- Entries shown:

= Beginning of Section =

(* ===== verification/LoraSignal.v ===== *)
(** The front end of LoraFront in exact arithmetic: a window that holds a
    chirp, an interfering remainder and noise is measured as that chirp. *)

From Stdlib Require Import Reals Lra Psatz.
From S2P Require Import Prelude LoraFrame LoraDecoder CxReal LoraFront.

Local Open Scope R_scope.

(** ** The real numbers as the arithmetic of the front end *)

Definition Rltb (x y : R) : bool := if Rlt_dec x y then true else false.

Lemma Rltb_true x y : Rltb x y = true <-> x < y.
Proof. unfold Rltb. destruct (Rlt_dec x y); split; done. Qed.
Lemma Rltb_false x y : Rltb x y = false <-> y <= x.
Proof. unfold Rltb. destruct (Rlt_dec x y); split; intros; try done; lra. Qed.

(** Nearest integer, ties to even. *)
Definition rint (x : R) : Z :=
  let n := Int_part x in
  let r := x - IZR n in
  if Rltb r (1 / 2) then n else if Rltb (1 / 2) r then (n + 1)%Z else if Z.even n then n else (n + 1)%Z.

Lemma rint_near x (k : Z) : Rabs (x - IZR k) < 1 / 2 -> rint x = k.
Proof.
  intros H. unfold rint. destruct (base_Int_part x) as [H1 H2]. set (n := Int_part x) in *. apply Rabs_def2 in H as [Ha Hb].
  assert (Hnk : (k = n \/ k = n + 1)%Z).
  { assert (Hlo : IZR n - 1 < IZR k) by lra. assert (Hhi : IZR k < IZR n + 2) by lra.
    rewrite <- minus_IZR in Hlo. rewrite <- plus_IZR in Hhi. apply lt_IZR in Hlo, Hhi. lia. }
  destruct Hnk as [->| ->].
  - assert (Hr : x - IZR n < 1 / 2) by lra. by rewrite (proj2 (Rltb_true _ _) Hr).
  - rewrite plus_IZR in Ha, Hb. assert (Hr : 1 / 2 < x - IZR n) by lra. rewrite (proj2 (Rltb_false (x - IZR n) (1 / 2))) by lra. by rewrite (proj2 (Rltb_true _ _) Hr).
Qed.

Definition rtrunc (x : R) : Z := if Rltb x 0 then (- Int_part (- x))%Z else Int_part x.

Definition ratan2 (y x : R) : R :=
  if Rltb 0 x then atan (y / x)
  else if Rltb x 0 then if Rltb y 0 then atan (y / x) - PI else atan (y / x) + PI
  else if Rltb 0 y then PI / 2 else if Rltb y 0 then - (PI / 2) else 0.

(** The discrete Fourier transform, as FFTW documents its forward plan. *)
Definition dft (N : nat) (x : list cx) : list cx :=
  map (fun k => csum N (fun n => cmul (nth n x czero) (cis (- (2 * PI * IZR (Z.of_nat k * Z.of_nat n) / IZR (Z.of_nat N)))))) (seq 0 N).

#[export] Instance real_front : FrontOps cx R R := {|
  c_zero := czero; c_add := cadd; c_mul := cmul; c_conj := cconj; c_re := fst; c_im := snd; c_cis := cis; c_norm2 := cnorm2; c_absf := cabs;
  f_lit n d := IZR n / IZR d; f_add := Rplus; f_mul := Rmult; f_neg := Ropp; f_ltb := Rltb; f_sqrt := sqrt; f_lrint := rint;
  f_of_d x := x; d_of_f x := x; d_of_Z := IZR; d_lit n d := IZR n / IZR d; d_pi := PI;
  d_add := Rplus; d_sub := Rminus; d_mul := Rmult; d_div := Rdiv; d_ltb := Rltb;
  d_is0 x := if Req_dec_T x 0 then true else false; d_sqrt := sqrt; d_log10 x := ln x / ln 10; d_atan2 := ratan2;
  d_fmod x y := x - IZR (rtrunc (x / y)) * y; d_lrint := rint; fftw := dft;
|}.

Section Signal.
Context (N : nat) (HN : (0 < N)%nat).
Abbreviation RN := (IZR (Z.of_nat N)).

Lemma RN_pos : 0 < RN.
Proof using HN. apply (IZR_lt 0). lia. Qed.

(** ** Chirps *)

(** [m] bins for [n] samples: exp (2 pi j m n / N). *)
Definition tw (m : Z) : cx := cis (2 * PI * IZR m / RN).

Lemma tw_add a b : tw (a + b) = cmul (tw a) (tw b).
Proof using HN. unfold tw. rewrite <- cis_add. f_equal. rewrite plus_IZR. pose proof RN_pos. field. lra. Qed.

Lemma tw_mul_N k : tw (k * Z.of_nat N) = cone.
Proof using HN. unfold tw. replace (2 * PI * IZR (k * Z.of_nat N) / RN) with (2 * PI * IZR k) by (rewrite mult_IZR; pose proof RN_pos; field; lra). apply cis_2kPI. Qed.

Lemma tw_mod a b : (a mod Z.of_nat N = b mod Z.of_nat N)%Z -> tw a = tw b.
Proof using HN.
  intros E. rewrite (Z.div_mod a (Z.of_nat N)), (Z.div_mod b (Z.of_nat N)), E by lia.
  rewrite !tw_add, !(Z.mul_comm (Z.of_nat N)), !tw_mul_N. ring.
Qed.

Lemma tw_0 : tw 0 = cone.
Proof using HN. exact (tw_mul_N 0). Qed.

Lemma tw_abs a : cabs (tw a) = 1.
Proof. apply cabs_cis. Qed.

(** The upchirp at any sample index. *)
Definition chirpz (n : Z) : cx := cis (2 * PI * (IZR n * IZR n / (2 * RN) - IZR n * (1 / 2))).

Lemma chirp_z n : chirp N n = chirpz (Z.of_nat n).
Proof. reflexivity. Qed.

Lemma chirpz_add a b : chirpz (a + b) = cmul (cmul (chirpz a) (chirpz b)) (tw (a * b)).
Proof using HN. unfold chirpz, tw. rewrite <- !cis_add. f_equal. rewrite plus_IZR, mult_IZR. pose proof RN_pos. field. lra. Qed.

Lemma chirpz_N : chirpz (Z.of_nat N) = cone.
Proof using HN. unfold chirpz. replace (2 * PI * (RN * RN / (2 * RN) - RN * (1 / 2))) with 0 by (pose proof RN_pos; field; lra). apply cis_0. Qed.

Lemma chirpz_shift_N a : chirpz (a + Z.of_nat N) = chirpz a.
Proof using HN. rewrite chirpz_add, chirpz_N, tw_mul_N. ring. Qed.

Lemma chirpz_nat_mul (k : nat) a : chirpz (a + Z.of_nat k * Z.of_nat N) = chirpz a.
Proof using HN. induction k as [|k IH]; [f_equal; lia|]. replace (a + Z.of_nat (S k) * Z.of_nat N)%Z with (a + Z.of_nat k * Z.of_nat N + Z.of_nat N)%Z by lia. by rewrite chirpz_shift_N. Qed.

Lemma chirpz_mul_N k a : chirpz (a + k * Z.of_nat N) = chirpz a.
Proof using HN.
  destruct (Z.le_ge_cases 0 k) as [H|H]; [rewrite <- (Z2Nat.id k H); apply chirpz_nat_mul|].
  rewrite <- (chirpz_nat_mul (Z.to_nat (- k)) (a + k * Z.of_nat N)). f_equal. rewrite Z2Nat.id by lia. lia.
Qed.

Lemma conj_unit x : cabs x = 1 -> cmul x (cconj x) = cone.
Proof.
  intros H. pose proof (cabs_sqr x) as E. rewrite H in E. destruct x as [a b]. unfold cnorm2 in E. unfold cmul, cconj, cone. cbn [fst snd] in *. f_equal; lra.
Qed.

Lemma chirp_conj n : cmul (chirpz n) (cconj (chirpz n)) = cone.
Proof. apply conj_unit, cabs_cis. Qed.

(** ** A tone and its peak *)

(** [x] is a tone of [u] bins and amplitude [al], up to an error of [E] in all. *)
Definition tone (al : cx) (u : Z) (E : R) (x : list cx) : Prop :=
  exists e : nat -> cx, (forall n, (n < N)%nat -> nth n x czero = cadd (cmul al (tw (u * Z.of_nat n))) (e n)) /\ rsum N (fun n => cabs (e n)) <= E.

Definition tone_bin (u : Z) : nat := Z.to_nat (u mod Z.of_nat N).

Lemma tone_bin_lt u : (tone_bin u < N)%nat.
Proof using HN. unfold tone_bin. pose proof (Z.mod_pos_bound u (Z.of_nat N)). lia. Qed.

Lemma tone_bin_spec u k : (k < N)%nat -> ((u - Z.of_nat k) mod Z.of_nat N =? 0)%Z = (k =? tone_bin u)%nat.
Proof using HN.
  intros Hk. pose proof (Z.mod_pos_bound u (Z.of_nat N) ltac:(lia)) as Hb. destruct (Z.eqb_spec ((u - Z.of_nat k) mod Z.of_nat N) 0) as [E|E], (Nat.eqb_spec k (tone_bin u)) as [E'|E']; try done.
  - exfalso. apply E'. unfold tone_bin. apply Z.mod_divide in E as [q Eq]; [|lia]. replace u with (Z.of_nat k + q * Z.of_nat N)%Z by lia. rewrite Z.mod_add, Z.mod_small by lia. lia.
  - exfalso. apply E. subst k. unfold tone_bin. rewrite Z2Nat.id by lia. rewrite Zminus_mod_idemp_r, Z.sub_diag. apply Z.mod_0_l. lia.
Qed.

Lemma tone_dft al u E x : tone al u E x -> forall k, (k < N)%nat ->
  exists e, nth k (dft N x) czero = cadd (if (k =? tone_bin u)%nat then cmul (RN, 0) al else czero) e /\ cabs e <= E.
Proof using HN.
  intros (e & He & Hs) k Hk. set (tn n := cis (- (2 * PI * IZR (Z.of_nat k * Z.of_nat n) / RN))).
  exists (csum N (fun n => cmul (e n) (tn n))). split.
  - unfold dft. rewrite (nth_indep _ czero (csum N (fun n => cmul (nth n x czero) (cis (- (2 * PI * IZR (Z.of_nat 0 * Z.of_nat n) / RN)))))) by (rewrite length_map, length_seq; done).
    rewrite (map_nth (fun k => csum N (fun n => cmul (nth n x czero) (cis (- (2 * PI * IZR (Z.of_nat k * Z.of_nat n) / RN)))))), seq_nth by done. cbn [Nat.add].
    rewrite (csum_ext _ _ (fun n => cadd (cmul al (cis (2 * PI * IZR ((u - Z.of_nat k) * Z.of_nat n) / RN))) (cmul (e n) (tn n)))).
    + rewrite csum_add, csum_scale, roots_sum, tone_bin_spec by done. destruct (k =? tone_bin u)%nat; ring.
    + intros n Hn. rewrite He by done. fold (tn n).
      assert (Et : cmul (tw (u * Z.of_nat n)) (tn n) = cis (2 * PI * IZR ((u - Z.of_nat k) * Z.of_nat n) / RN)).
      { unfold tw, tn. rewrite <- cis_add. f_equal. rewrite !mult_IZR, minus_IZR. pose proof RN_pos. field. lra. }
      rewrite <- Et. ring.
  - etransitivity; [apply csum_abs|]. etransitivity; [|apply Hs]. apply rsum_le. intros n _. rewrite cabs_mul. unfold tn. rewrite cabs_cis. lra.
Qed.

(** The search finds the strictly strongest bin; the sum is that of all. *)
Fixpoint power_sum (l : list cx) : R := match l with [] => 0 | z :: t => cnorm2 z + power_sum t end.

Lemma power_sum_app l1 l2 : power_sum (l1 ++ l2) = power_sum l1 + power_sum l2.
Proof. induction l1 as [|z l1 IH]; cbn; [lra|]. rewrite IH. lra. Qed.

Lemma power_sum_le B l : Forall (fun z => cnorm2 z <= B) l -> power_sum l <= IZR (Z.of_nat (length l)) * B.
Proof. induction 1 as [|z l Hz _ IH]; cbn [power_sum length]; [change (Z.of_nat 0) with 0%Z; lra|]. rewrite Nat2Z.inj_succ, succ_IZR. lra. Qed.

Lemma power_sum_pos l : 0 <= power_sum l.
Proof. induction l as [|z l IH]; cbn; [lra|]. pose proof (cnorm2_pos z). lra. Qed.

Lemma scan_peak_rest best bin l : Forall (fun z => cnorm2 z < best) l -> forall k sum, scan_peak k best bin sum l = (best, bin, sum + power_sum l).
Proof.
  induction 1 as [|z l Hz _ IH]; intros k sum; cbn [scan_peak power_sum]; [by rewrite Rplus_0_r|].
  cbn [f_ltb c_norm2 d_add d_of_f real_front]. rewrite (proj2 (Rltb_false best (cnorm2 z))) by lra. rewrite IH. cbn. f_equal. lra.
Qed.

Lemma scan_peak_at l1 z l2 : Forall (fun y => cnorm2 y < cnorm2 z) (l1 ++ l2) -> forall k best bin sum, best < cnorm2 z ->
  scan_peak k best bin sum (l1 ++ z :: l2) = (cnorm2 z, (k + length l1)%nat, sum + power_sum (l1 ++ z :: l2)).
Proof.
  induction l1 as [|y l1 IH]; intros H k best bin sum Hb; cbn [app scan_peak length].
  - cbn [f_ltb c_norm2 d_add d_of_f real_front]. rewrite (proj2 (Rltb_true best (cnorm2 z))) by done. rewrite scan_peak_rest by done. rewrite Nat.add_0_r. cbn. f_equal. lra.
  - inversion H as [|? ? Hy Hl]; subst. cbn [f_ltb c_norm2 d_add d_of_f real_front]. destruct (Rltb best (cnorm2 y)); rewrite IH by done; cbn [power_sum]; f_equal; [f_equal; lia|cbn; lra|f_equal; lia|cbn; lra].
Qed.

Lemma dft_length x : length (dft N x) = N.
Proof. unfold dft. by rewrite length_map, length_seq. Qed.

(** A tone whose error is at most a quarter of it is found. *)
Lemma tone_peak al u E x : tone al u E x -> E <= RN * cabs al / 4 -> 0 < cabs al ->
  exists best sum, scan_peak 0 0 0 0 (dft N x) = (best, tone_bin u, sum) /\
    Rabs (sqrt best - RN * cabs al) <= E /\ 0 <= sum - best <= (RN - 1) * (E * E).
Proof using HN.
  intros Ht HE Ha. pose proof RN_pos as Hp. pose proof (tone_bin_lt u) as Hk. pose proof (tone_dft al u E x Ht) as Hd.
  assert (HE0 : 0 <= E) by (destruct Ht as (e & _ & Hs); etransitivity; [|apply Hs]; rewrite <- (Rmult_0_r RN), <- (rsum_const N 0); apply rsum_le; intros; apply cabs_pos).
  destruct (nth_split (dft N x) czero ltac:(rewrite dft_length; exact Hk)) as (l1 & l2 & El & Hl1). set (z := nth (tone_bin u) (dft N x) czero) in *.
  assert (Hz : RN * cabs al - E <= cabs z <= RN * cabs al + E).
  { destruct (Hd _ Hk) as (e & Ee & He). fold z in Ee. rewrite Nat.eqb_refl in Ee. rewrite Ee.
    pose proof (cabs_tri (cmul (RN, 0) al) e) as H1. pose proof (cabs_sub_le (cmul (RN, 0) al) e) as H2. rewrite cabs_mul, cabs_real in H1, H2 by lra. lra. }
  assert (Ho : Forall (fun y => cabs y <= E) (l1 ++ l2)).
  { apply Forall_forall. intros y Hy. assert (Hex : exists j, (j < N)%nat /\ j <> tone_bin u /\ nth j (dft N x) czero = y).
    { pose proof (dft_length x) as Hlen. rewrite El, length_app in Hlen. cbn [length] in Hlen. apply elem_of_app in Hy as [Hy|Hy]; apply list_elem_of_In, (In_nth _ _ czero) in Hy as (j & Hj & Ej).
      - exists j. split; [lia|]. split; [lia|]. rewrite El, app_nth1; [exact Ej|exact Hj].
      - exists (length l1 + S j)%nat. split; [lia|]. split; [lia|]. rewrite El, app_nth2_plus. exact Ej. }
    destruct Hex as (j & Hj & Hne & <-). destruct (Hd j Hj) as (e & Ee & He). rewrite (proj2 (Nat.eqb_neq _ _) Hne) in Ee. rewrite Ee. replace (cadd czero e) with e by ring. exact He. }
  exists (cnorm2 z), (0 + power_sum (dft N x)). rewrite El at 1. rewrite scan_peak_at.
  - rewrite Hl1. split; [by rewrite El|]. split; [apply Rabs_le; fold (cabs z); lra|]. rewrite El, power_sum_app. cbn [power_sum].
    pose proof (power_sum_app l1 l2) as Ep. pose proof (power_sum_pos (l1 ++ l2)) as H0.
    assert (Hle : power_sum (l1 ++ l2) <= (RN - 1) * (E * E)); [|lra].
    replace (RN - 1) with (IZR (Z.of_nat (length (l1 ++ l2)))).
    + apply power_sum_le. eapply Forall_impl; [exact Ho|]. intros y Hy. cbn beta in *. rewrite <- cabs_sqr. pose proof (cabs_pos y). nra.
    + pose proof (dft_length x) as Hlen. rewrite El, length_app in Hlen. cbn [length] in Hlen. rewrite length_app, <- Hlen, <- (minus_IZR _ 1). f_equal. lia.
  - eapply Forall_impl; [exact Ho|]. intros y Hy. cbn beta in *. apply norm2_lt. nra.
  - rewrite <- cabs_sqr. assert (0 < cabs z) by nra. nra.
Qed.

(** ** Measuring a window *)

(** What the demodulator reports for a window holding a chirp of [u] bins. *)
Definition measured (al : cx) (u : Z) (E : R) (m : measure (C := cx) (F := R)) : Prop :=
  ms_sym m = tone_bin u /\ Rabs (ms_peak m - RN * cabs al) <= E /\ 0 <= ms_noise m <= E /\
  cabs (csub (nth (tone_bin u) (ms_fft_out m) czero) (cmul (RN, 0) al)) <= E.

(** The window after the carrier's offset is turned back and dechirped. *)
Definition dechirped (off : R) (s : list cx) (n : nat) : cx :=
  cmul (cmul (nth n s czero) (cis (- (2 * PI * off / RN * IZR (Z.of_nat n))))) (cconj (chirpz (Z.of_nat n))).

Lemma nth_map_seq {X} (g : nat -> X) n dflt : (n < N)%nat -> nth n (map g (seq 0 N)) dflt = g n.
Proof. intros H. rewrite (nth_indep _ dflt (g 0%nat)) by (rewrite length_map, length_seq; done). by rewrite map_nth, seq_nth. Qed.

= End of Section =

- Directions: Lines from the start of the material above through the line containing "- assert (Hr" are to be duplicated exactly, and only those.

- Result of this task:
(* ===== verification/LoraSignal.v ===== *)
(** The front end of LoraFront in exact arithmetic: a window that holds a
    chirp, an interfering remainder and noise is measured as that chirp. *)

From Stdlib Require Import Reals Lra Psatz.
From S2P Require Import Prelude LoraFrame LoraDecoder CxReal LoraFront.

Local Open Scope R_scope.

(** ** The real numbers as the arithmetic of the front end *)

Definition Rltb (x y : R) : bool := if Rlt_dec x y then true else false.

Lemma Rltb_true x y : Rltb x y = true <-> x < y.
Proof. unfold Rltb. destruct (Rlt_dec x y); split; done. Qed.
Lemma Rltb_false x y : Rltb x y = false <-> y <= x.
Proof. unfold Rltb. destruct (Rlt_dec x y); split; intros; try done; lra. Qed.

(** Nearest integer, ties to even. *)
Definition rint (x : R) : Z :=
  let n := Int_part x in
  let r := x - IZR n in
  if Rltb r (1 / 2) then n else if Rltb (1 / 2) r then (n + 1)%Z else if Z.even n then n else (n + 1)%Z.

Lemma rint_near x (k : Z) : Rabs (x - IZR k) < 1 / 2 -> rint x = k.
Proof.
  intros H. unfold rint. destruct (base_Int_part x) as [H1 H2]. set (n := Int_part x) in *. apply Rabs_def2 in H as [Ha Hb].
  assert (Hnk : (k = n \/ k = n + 1)%Z).
  { assert (Hlo : IZR n - 1 < IZR k) by lra. assert (Hhi : IZR k < IZR n + 2) by lra.
    rewrite <- minus_IZR in Hlo. rewrite <- plus_IZR in Hhi. apply lt_IZR in Hlo, Hhi. lia. }
  destruct Hnk as [->| ->].
  - assert (Hr : x - IZR n < 1 / 2) by lra. by rewrite (proj2 (Rltb_true _ _) Hr).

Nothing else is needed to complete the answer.